Stored data entries:
===============

(* ===== verification/Selection.v ===== *)
(** * Photo selection

    Models the selectors of [JobRepository] in
    [inktime/app/repositories/jobs.py]: [iter_photo_ids],
    [selection_preview] and [iter_pending_photo_ids], which choose the photos
    an analysis job is created for.  The instant of the last scan, which the
    preview copies from another table, is its argument. *)

From Corelib Require Import SpecFloat.
From S2P Require Import Prelude PyStr PyFloat Json Sql Keyset Store Reservations JobQueue JobQueueWf QueueScan.
Local Open Scope Z_scope.

Definition lifecycle_is (s : string) (p : photo) : bool := str_eqb (p_lifecycle p) (u s).

(** ** [iter_photo_ids] *)

Definition has_status (statuses : list str) (p : photo) : bool :=
  lifecycle_is "active" p && str_in (p_status p) statuses.

Definition iter_photo_ids (d : db) (statuses : list str) (limit : option Z) : list str :=
  map p_id (key_scan p_id str_ltb (S (length (photos d)))
              (List.filter (has_status statuses) (photos d)) limit []).

(** ** The pending selection *)

Definition analyzed (d : db) (p : photo) : bool := existsb (λ a, str_eqb (fst a) (p_id p)) (analyses d).

(** [a.analysis_fingerprint IN (fingerprint, alternate)]; NULL is in no list. *)
Definition current (d : db) (fingerprint alternate : str) (p : photo) : bool :=
  existsb (λ a, str_eqb (fst a) (p_id p)
                && match snd a with Some f => str_in f [fingerprint; alternate] | None => false end) (analyses d).

Definition selected (d : db) (mode fingerprint alternate : str) (p : photo) : bool :=
  if str_eqb mode (u "force_all") then true
  else if str_eqb mode (u "stale_only") then negb (current d fingerprint alternate p) && analyzed d p
  else negb (current d fingerprint alternate p).

(** [COALESCE(p.screenshot_likelihood,0)]; SQLite stores NaN as NULL. *)
Definition real_or (x : option f64) (default_ : f64) : f64 :=
  match x with Some v => if is_nan v then default_ else v | None => default_ end.

Definition screenshot (p : photo) : bool := fleb (dec 95 100) (real_or (p_screenshot p) f0).

Definition usable (p : photo) : bool :=
  p_eligible p && str_eqb (p_local_features p) (u "complete")
  && fltb (real_or (p_screenshot p) f0) (dec 95 100).

Definition pending (d : db) (mode fingerprint alternate : str) (p : photo) : bool :=
  usable p && selected d mode fingerprint alternate p && negb (reserved_analysis d p).

(** [COALESCE(p.local_candidate_score,-1)] *)
Definition candidate_score (p : photo) : f64 := real_or (p_candidate_score p) (f64_of_Z (-1)).

Definition score_key (p : photo) : f64 * str := (candidate_score p, p_id p).

(** A row behind the cursor: a lower score, or the same score and a later id. *)
Definition behind (last k : f64 * str) : bool :=
  fltb (fst k) (fst last) || feqb (fst k) (fst last) && str_ltb (snd last) (snd k).

Definition pending_rows (d : db) (mode fingerprint alternate : str) : list photo :=
  List.filter (λ p, lifecycle_is "active" p && pending d mode fingerprint alternate p) (photos d).

Definition iter_pending_photo_ids (d : db) (analysis_fingerprint : option str) (mode : str)
    (limit : option Z) (alternate_fingerprint : option str) : list str :=
  let fingerprint := str_or analysis_fingerprint [] in
  let alternate := str_or alternate_fingerprint fingerprint in
  map p_id (key_scan score_key behind (S (length (photos d)))
              (pending_rows d mode fingerprint alternate) limit (S754_infinity false, [])).

Record preview := mk_preview {
  total_active : Z; excluded : option Z; never_analyzed : option Z; already_current : option Z;
  already_queued : option Z; pending_total : Z; screenshot_excluded : option Z; failed_before : Z; stale : Z; missing : Z;
  limited_to : Z; last_successful_scan_at : option str; selection_mode : str }.

(** A failed item of a job with this fingerprint. *)
Definition failed_for (d : db) (fingerprint : str) (p : photo) : bool :=
  existsb (λ i, bool_decide (i_photo i = Some (p_id p)) && has_istatus IFailed i
                && existsb (λ j, str_eqb (j_id j) (i_job i)
                                 && str_eqb (coalesce (j_analysis_fingerprint j)) fingerprint) (jobs d)) (items d).

(** [SUM(CASE WHEN p THEN 1 ELSE 0 END)]: NULL over no rows. *)
Definition sql_sum (p : photo → bool) (l : list photo) : option Z :=
  match l with [] => None | _ => Some (countb p l) end.

Definition selection_preview (d : db) (analysis_fingerprint : option str) (mode : str) (limit : option Z)
    (alternate_fingerprint : option str) (last_scan : option str) : preview :=
  let fingerprint := str_or analysis_fingerprint [] in
  let alternate := str_or alternate_fingerprint fingerprint in
  let active := List.filter (lifecycle_is "active") (photos d) in
  let total := countb (pending d mode fingerprint alternate) active in
  mk_preview (Z.of_nat (length active)) (sql_sum (λ p, negb (p_eligible p)) active)
    (sql_sum (λ p, negb (analyzed d p)) active) (sql_sum (current d fingerprint alternate) active)
    (sql_sum (reserved_analysis d) active) total (sql_sum screenshot active)
    (countb (λ p, negb (current d fingerprint alternate p) && failed_for d fingerprint p) active)
    (countb (λ p, analyzed d p && negb (current d fingerprint alternate p)) active)
    (countb (lifecycle_is "missing") (photos d))
    (match limit with Some n => Z.min total (Z.max 0 n) | None => total end) last_scan mode.

(** ** The cursor orders are total *)

Lemma candidate_score_real p : is_nan (candidate_score p) = false.
Proof. unfold candidate_score, real_or. destruct (p_candidate_score p) as [v|]; [by destruct (is_nan v) eqn:E|done]. Qed.

Lemma score_klt_spec a b :
  klt score_key behind a b = true ↔
  f_lt (candidate_score b) (candidate_score a)
  ∨ f_eq (candidate_score b) (candidate_score a) ∧ str_leb (p_id b) (p_id a) = false.
Proof.
  unfold klt, behind, score_key. cbn [fst snd].
  rewrite Bool.orb_true_iff, Bool.andb_true_iff, str_ltb_leb.
  by rewrite fltb_rank, feqb_rank by apply candidate_score_real.
Qed.

Lemma score_kle_spec a b :
  kle score_key behind a b = true ↔
  f_lt (candidate_score b) (candidate_score a)
  ∨ f_eq (candidate_score b) (candidate_score a) ∧ str_leb (p_id a) (p_id b) = true.
Proof.
  unfold kle. rewrite negb_true, <- not_true_iff_false, score_klt_spec. unfold f_lt, f_eq.
  destruct (str_leb (p_id a) (p_id b)); lia.
Qed.

Lemma score_irrefl a : klt score_key behind a a = false.
Proof. apply not_true_iff_false. rewrite score_klt_spec, str_leb_refl. unfold f_lt. lia. Qed.

Lemma score_total a b : kle score_key behind a b = true ∨ kle score_key behind b a = true.
Proof.
  rewrite !score_kle_spec. unfold f_lt, f_eq. destruct (str_leb_total (p_id a) (p_id b)) as [-> | ->]; lia.
Qed.

Lemma score_trans a b c :
  kle score_key behind a b = true → kle score_key behind b c = true → kle score_key behind a c = true.
Proof.
  rewrite !score_kle_spec. unfold f_lt, f_eq. pose proof (str_leb_trans (p_id a) (p_id b) (p_id c)) as Ht.
  intros H1 H2. destruct (str_leb (p_id a) (p_id c)) eqn:E; [lia|].
  destruct (str_leb (p_id a) (p_id b)), (str_leb (p_id b) (p_id c)); (by specialize (Ht eq_refl eq_refl)) || lia.
Qed.

Lemma score_strict a b :
  kle score_key behind a b = true → p_id a ≠ p_id b → klt score_key behind a b = true.
Proof.
  rewrite score_kle_spec, score_klt_spec. unfold f_lt, f_eq. intros H Hne.
  destruct (str_leb (p_id b) (p_id a)) eqn:E; [|lia].
  destruct (str_leb (p_id a) (p_id b)) eqn:E'; [|lia]. by rewrite (str_leb_antisym (p_id a) (p_id b)) in Hne.
Qed.

Lemma id_irrefl a : klt p_id str_ltb a a = false.
Proof. unfold klt, str_ltb. by rewrite str_leb_refl. Qed.

Lemma id_kle a b : kle p_id str_ltb a b = str_leb (p_id a) (p_id b).
Proof. unfold kle, klt, str_ltb. apply Bool.negb_involutive. Qed.

Lemma id_strict a b : kle p_id str_ltb a b = true → p_id a ≠ p_id b → klt p_id str_ltb a b = true.
Proof.
  rewrite id_kle. unfold klt. rewrite str_ltb_leb. intros H Hne. apply not_true_iff_false. intros H'.
  by rewrite (str_leb_antisym (p_id a) (p_id b)) in Hne.
Qed.

(** ** The selections *)

(** A non-empty identifier follows the empty one. *)
Lemma first_id i : i ≠ [] → str_ltb [] i = true.
Proof. by destruct i. Qed.

Definition ids_ok (d : db) : Prop := keys_unique p_id (photos d) ∧ Forall (λ p, p_id p ≠ []) (photos d).

Lemma ids_ok_elem d p : ids_ok d → p ∈ photos d → p_id p ≠ [].
Proof. intros [_ H]. rewrite Forall_forall in H. apply H. Qed.

(** [iter_photo_ids] yields the active photos in one of the statuses,
    once each in id order, up to the limit, whatever the pages. *)
Lemma iter_photo_ids_complete d statuses limit :
  ids_ok d →
  iter_photo_ids d statuses limit =
  map p_id (limited limit (sort_by (λ a b, str_leb (p_id a) (p_id b)) (List.filter (has_status statuses) (photos d)))).
Proof.
  intros Hok. unfold iter_photo_ids. f_equal.
  rewrite (key_scan_spec p_id p_id str_ltb id_irrefl).
  - f_equal. apply sort_by_ext. apply id_kle.
  - intros a b c. rewrite !id_kle. apply str_leb_trans.
  - intros a b. rewrite !id_kle. apply str_leb_total.
  - exact id_strict.
  - apply filter_unique, Hok.
  - intros x [Hx _]%filter_elem. by apply first_id, (ids_ok_elem d).
  - pose proof (List.filter_length_le (has_status statuses) (photos d)). lia.
Qed.

Lemma first_score d p : ids_ok d → p ∈ photos d → behind (S754_infinity false, []) (score_key p) = true.
Proof.
  intros Hok Hp. unfold behind, score_key. cbn [fst snd].
  rewrite (first_id (p_id p)) by by apply (ids_ok_elem d). rewrite Bool.andb_true_r.
  pose proof (candidate_score_real p). by destruct (candidate_score p) as [|[]| |[]].
Qed.

Lemma pending_scan d mode fp alt limit :
  ids_ok d →
  key_scan score_key behind (S (length (photos d))) (pending_rows d mode fp alt) limit (S754_infinity false, [])
  = limited limit (sort_by (kle score_key behind) (pending_rows d mode fp alt)).
Proof.
  intros Hok. apply (key_scan_spec p_id score_key behind score_irrefl score_trans score_total score_strict).
  - apply filter_unique, Hok.
  - intros x [Hx _]%filter_elem. by apply (first_score d).
  - unfold pending_rows. set (q := λ p, _). pose proof (List.filter_length_le q (photos d)). lia.
Qed.

Lemma limited_elem {A} limit (l : list A) x : x ∈ limited limit l → x ∈ l.
Proof. destruct limit; cbn; [intros (i & ? & _)%elem_of_take; by eapply list_elem_of_lookup_2|done]. Qed.

Lemma limited_length {A} limit (l : list A) :
  Z.of_nat (length (limited limit l)) =
  match limit with Some n => Z.min (Z.of_nat (length l)) (Z.max 0 n) | None => Z.of_nat (length l) end.
Proof. destruct limit; cbn [limited]; [rewrite length_take; lia|done]. Qed.

(** [iter_pending_photo_ids] yields exactly the pending photos (active,
    usable, wanted by the selection mode and reserved by no unfinished work),
    once each, best candidate score first and by id among equals, up to the
    limit; and a job created for them at that moment meets no reservation. *)
Theorem pending_selection_correct d fp mode limit alt :
  ids_ok d →
  let f := str_or fp [] in
  let ids := iter_pending_photo_ids d fp mode limit alt in
  ids = map p_id (limited limit (sort_by (kle score_key behind) (pending_rows d mode f (str_or alt f)))) ∧
  NoDup ids ∧ reservation_conflict d ids = false.
Proof.
  intros Hok f ids. assert (ids = map p_id (limited limit (sort_by (kle score_key behind)
    (pending_rows d mode f (str_or alt f))))) as E.
  { unfold ids, iter_pending_photo_ids. fold f. by rewrite (pending_scan d) by done. }
  split; [done|]. rewrite E. split.
  - assert (NoDup (map p_id (sort_by (kle score_key behind) (pending_rows d mode f (str_or alt f))))) as Hd.
    { rewrite sort_by_perm. apply filter_unique, Hok. }
    destruct limit as [n|]; cbn [limited]; [|done].
    rewrite <- (firstn_map p_id). eapply sublist_NoDup; [exact Hd|]. apply sublist_take.
  - unfold reservation_conflict. apply existsb_none. intros p Hp.
    apply Bool.andb_false_iff. destruct (str_in _ _) eqn:Ei; [right|by left].
    apply str_in_elem in Ei. rewrite list_elem_of_In, in_map_iff in Ei.
    destruct Ei as (p' & Eid & Hp'%list_elem_of_In). apply limited_elem in Hp'.
    rewrite sort_by_elem in Hp'. apply filter_elem in Hp' as [Hp' Hr].
    assert (p' = p) as -> by (eapply (keys_unique_inj p_id); [apply Hok|done..]).
    unfold pending in Hr. by destruct (lifecycle_is _ _), (usable p), (selected _ _ _ _ p), (reserved_analysis d p).
Qed.

(** The preview tells the truth: [pending_total] is the number of photos
    the selector yields without a limit, [limited_to] the number it yields
    with the limit, and no photo is counted outside [total_active]. *)
Theorem preview_counts_selection d fp mode limit alt scan :
  ids_ok d →
  let p := selection_preview d fp mode limit alt scan in
  pending_total p = Z.of_nat (length (iter_pending_photo_ids d fp mode None alt)) ∧
  limited_to p = Z.of_nat (length (iter_pending_photo_ids d fp mode limit alt)) ∧
  pending_total p ≤ total_active p.
Proof.
  intros Hok p.
  assert (∀ lim, Z.of_nat (length (iter_pending_photo_ids d fp mode lim alt)) =
    match lim with Some n => Z.min (pending_total p) (Z.max 0 n) | None => pending_total p end) as H.
  { intros lim. unfold iter_pending_photo_ids. cbv zeta. rewrite (pending_scan d) by done.
    rewrite length_map, limited_length, sort_by_length.
    assert (Z.of_nat (length (pending_rows d mode (str_or fp []) (str_or alt (str_or fp [])))) = pending_total p)
      as ->; [|done].
    subst p. unfold selection_preview. cbv zeta. cbn [pending_total]. rewrite countb_filter. done. }
  split; [by rewrite (H None)|]. split; [by rewrite (H limit); destruct limit|].
  subst p. unfold selection_preview. cbv zeta. cbn [pending_total total_active]. apply countb_le_length.
Qed.

(** ** Witnesses *)

Definition sel_photo (id : str) (score : Z) : photo :=
  mk_photo id (Some id) (u "active") (u "preprocessed") true (u "complete") None (Some (f64_of_Z score)) None
    (u "2024-01-01").

Definition sel_db : db :=
  mk_db [] [] [] [] [sel_photo (u "a") 10; sel_photo (u "b") 30; sel_photo (u "c") 20]
    [(u "c", Some (u "fp"))] [] [] [] false None None [] [] [].

Lemma sel_ids_ok : ids_ok sel_db.
Proof.
  split; [|repeat constructor; discriminate]. unfold keys_unique. vm_compute.
  repeat (constructor; [rewrite ?elem_of_cons, ?elem_of_nil; intuition congruence|]). constructor.
Qed.

Lemma pending_selection_correct_witness :
  iter_pending_photo_ids sel_db (Some (u "fp")) (u "pending") None None = [u "b"; u "a"] ∧
  NoDup (iter_pending_photo_ids sel_db (Some (u "fp")) (u "pending") None None).
Proof.
  split; [vm_compute; reflexivity|].
  apply (pending_selection_correct sel_db (Some (u "fp")) (u "pending") None None sel_ids_ok).
Defined.

Lemma preview_counts_selection_witness :
  pending_total (selection_preview sel_db (Some (u "fp")) (u "pending") (Some 1) None None) = 2.
Proof.
  destruct (preview_counts_selection sel_db (Some (u "fp")) (u "pending") (Some 1) None None sel_ids_ok) as [H _].
  rewrite H. vm_compute. reflexivity.
Defined.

===============

What to produce:
Using the records above, give the count of lines with the word "once", and write nothing more.

Response to this task:
2